One of the reasons I mentioned the story of the women scheduled to be the first patient today in Houston is this: The ultra right tends to argue that all we really need to do to bring down costs in health care, is do tort reform. This of course, is always tied to that Republican truth that is really a lie, that benefits seen by the economic giants “trickle” down to the little guy in terms of lower costs.
Balderdash as they say. Texas did indeed pass massive tort reform, capping awards for pain and suffering at $250,000 and massively reducing lawsuits. But health care costs haven’t gone down, and in fact Texas is home to three of the most expensive cities in America to get health care.
Moreover, experts claim that reducing tort claims only affects health care costs to the tune of a mere 2.5%, not nearly enough to make a significant difference.
Of course, this and more about the abominable state of heath care in this country is known to most of us. That is why we are so passionate about changing the system and making health care a right, not a privilege. Every single human has a right to basic health care, period. No argument.
Yet the fringe right continues to bellyache. Some of it is misplaced hatred of all things Obama. Everyone admits that. The birther and deather arguments aren’t rational, and no self-respecting conservative will have anything to do with them. They decry their hidden racist agenda, as do we all.

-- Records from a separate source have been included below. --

Lemma peers_reads v : peers_ok v → reads 3 (peersView_json v) (object_value (peers_pieces v)).
Proof.
  intros (Hn & Hl & Hr). rewrite peers_text. apply (reads_flatten true 2); [done|by vm_compute|].
  assert (∀ l, Forall (raw_reads 0) l → Forall (raw_reads 2) l) as Hw.
  { intros l H. eapply Forall_impl; [exact H|]. intros x. by apply reads_weaken. }
  assert (∀ l h, h ≤ 2 → reads h (raw l) l → Forall (raw_reads 2) [l]) as Ha.
  { intros l h Hh H. apply Forall_cons. split; [|done]. by eapply reads_weaken. }
  unfold peers_pieces. rewrite !Forall_cons. split_and!; [..|by constructor]; cbn [snd].
  - apply Hw; auto with wire.
  - eapply (Ha _ 2); [done|]. rewrite <- (array_text nodeView_json) by (intros; symmetry; apply node_text).
    apply (array_reads _ _ 1 node_ok); [done| | |done]; [intros; symmetry; apply node_text|apply node_reads].
  - eapply (Ha _ 2); [done|]. rewrite <- (array_text linkView_json) by (intros; symmetry; apply link_text).
    apply (array_reads _ _ 1 link_ok); [done| | |done]; [intros; symmetry; apply link_text|apply link_reads].
  - eapply (Ha _ 2); [done|]. rewrite <- (array_text configuredPeerView_json) by (intros; symmetry; apply peer_text).
    apply (array_reads _ _ 1 (λ _, True)); [done| | |by apply Forall_true];
      [intros; symmetry; apply peer_text|intros; apply peer_reads].
  - eapply (Ha _ 1); [done|]. rewrite <- (array_text (quote true)) by done. apply strings_reads.
  - eapply (Ha _ 1); [done|]. rewrite <- (array_text (quote true)) by done. apply strings_reads.
  - apply Hw; auto with wire.
Qed.

Lemma read_peersView v : peers_ok v → read_peers (object_value (peers_pieces v)) = repair_peers v.
Proof.
  intros (Hn & Hl & Hr). unfold read_peers, repair_peers. cbv zeta.
  assert (∀ key l, prop_list (flatten (peers_pieces v)) key = l ↔
    list_of (assoc key (peers_pieces v)) = l) as Hp.
  { intros key l. unfold prop_list. by rewrite prop_flatten
      by (apply (bool_decide_unpack (NoDup _)); vm_compute; exact I). }
  cbn [members_of object_value].
  rewrite (proj2 (Hp (bs "nodes") _) eq_refl), (proj2 (Hp (bs "links") _) eq_refl),
    (proj2 (Hp (bs "configured") _) eq_refl), (proj2 (Hp (bs "allow") _) eq_refl),
    (proj2 (Hp (bs "pinned") _) eq_refl).
  f_equal; try read_prop.
  - change (list_of (assoc (bs "nodes") (peers_pieces v))) with (object_value ∘ node_pieces <$> pv_Nodes v).
    rewrite <- list_fmap_compose. apply list_fmap_ext. intros i x Hx.
    apply read_nodeView. by eapply Forall_lookup_1.
  - change (list_of (assoc (bs "links") (peers_pieces v))) with (object_value ∘ link_pieces <$> pv_Links v).
    rewrite <- list_fmap_compose. apply list_fmap_ext. intros i x Hx.
    apply read_linkView. by eapply Forall_lookup_1.
  - change (list_of (assoc (bs "configured") (peers_pieces v)))
      with (object_value ∘ peer_pieces <$> pv_Configured v).
    rewrite <- list_fmap_compose. apply list_fmap_ext. intros i x Hx. apply read_peerView.
  - change (list_of (assoc (bs "allow") (peers_pieces v))) with (written_string true <$> pv_Allow v).
    rewrite <- list_fmap_compose. by apply list_fmap_ext.
  - change (list_of (assoc (bs "pinned") (peers_pieces v))) with (written_string true <$> pv_Pinned v).
    rewrite <- list_fmap_compose. by apply list_fmap_ext.
Qed.

(** ** Event streams *)

Definition no_eol (l : gostring) : Prop := Forall (λ c, bz c ≠ 10 ∧ bz c ≠ 13) l.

Others are just looking and finding, (sometimes by misuse of the Bible) reasons why this section of the uninsured, or that section shouldn’t receive health care. The “lazy,” usually distilled from corrupted passages in Paul and Timothy, are not to be treated for free. Nor are immigrants. Nor are those who seek treatments that some portion of the citizenry find objectionable to their religious beliefs. All this finely masks, I would argue, at least some who really are just trying to keep what is theirs theirs. Just selfishness. “I worked for mine, and you should too.”
What I find ironic are those that argue that public health care will end up serving those women who seek abortions. Thus, public options must be fought against. I find it ironic, because in opposing health care for those without it, they fail to remember this ugly vile statistic: America is tied at the bottom of all industrialized countries in terms of infant mortality figures.
Yes, we are in the company of Hungary, Malta, Poland, and Slovakia. Canada, Britain, Australia, France, Sweden, and on and on, come out ahead of us. This is a national shame, this is absurd, it is immoral in the ultimate sense.
Yet the right wing religious continue to scream about abortion, an undoubtedly horrid outcome we all hate, while turning a deaf ear to universal health care which SAVES babies lives. It is illogic in full-blown glory. Is it any wonder that normal people question the motives of these people?
Meanwhile, as I am writing this I see a CBS poll that asked self-named Republicans what they thought about the Republican “Just say no” to health care reform. Forty-three percent claimed it was politics and nothing more ( Rethug politicians thus having no interest at all in the public well being). And forty-nine percent said that such opposition was not helpful and not right. So perhaps there is hope still.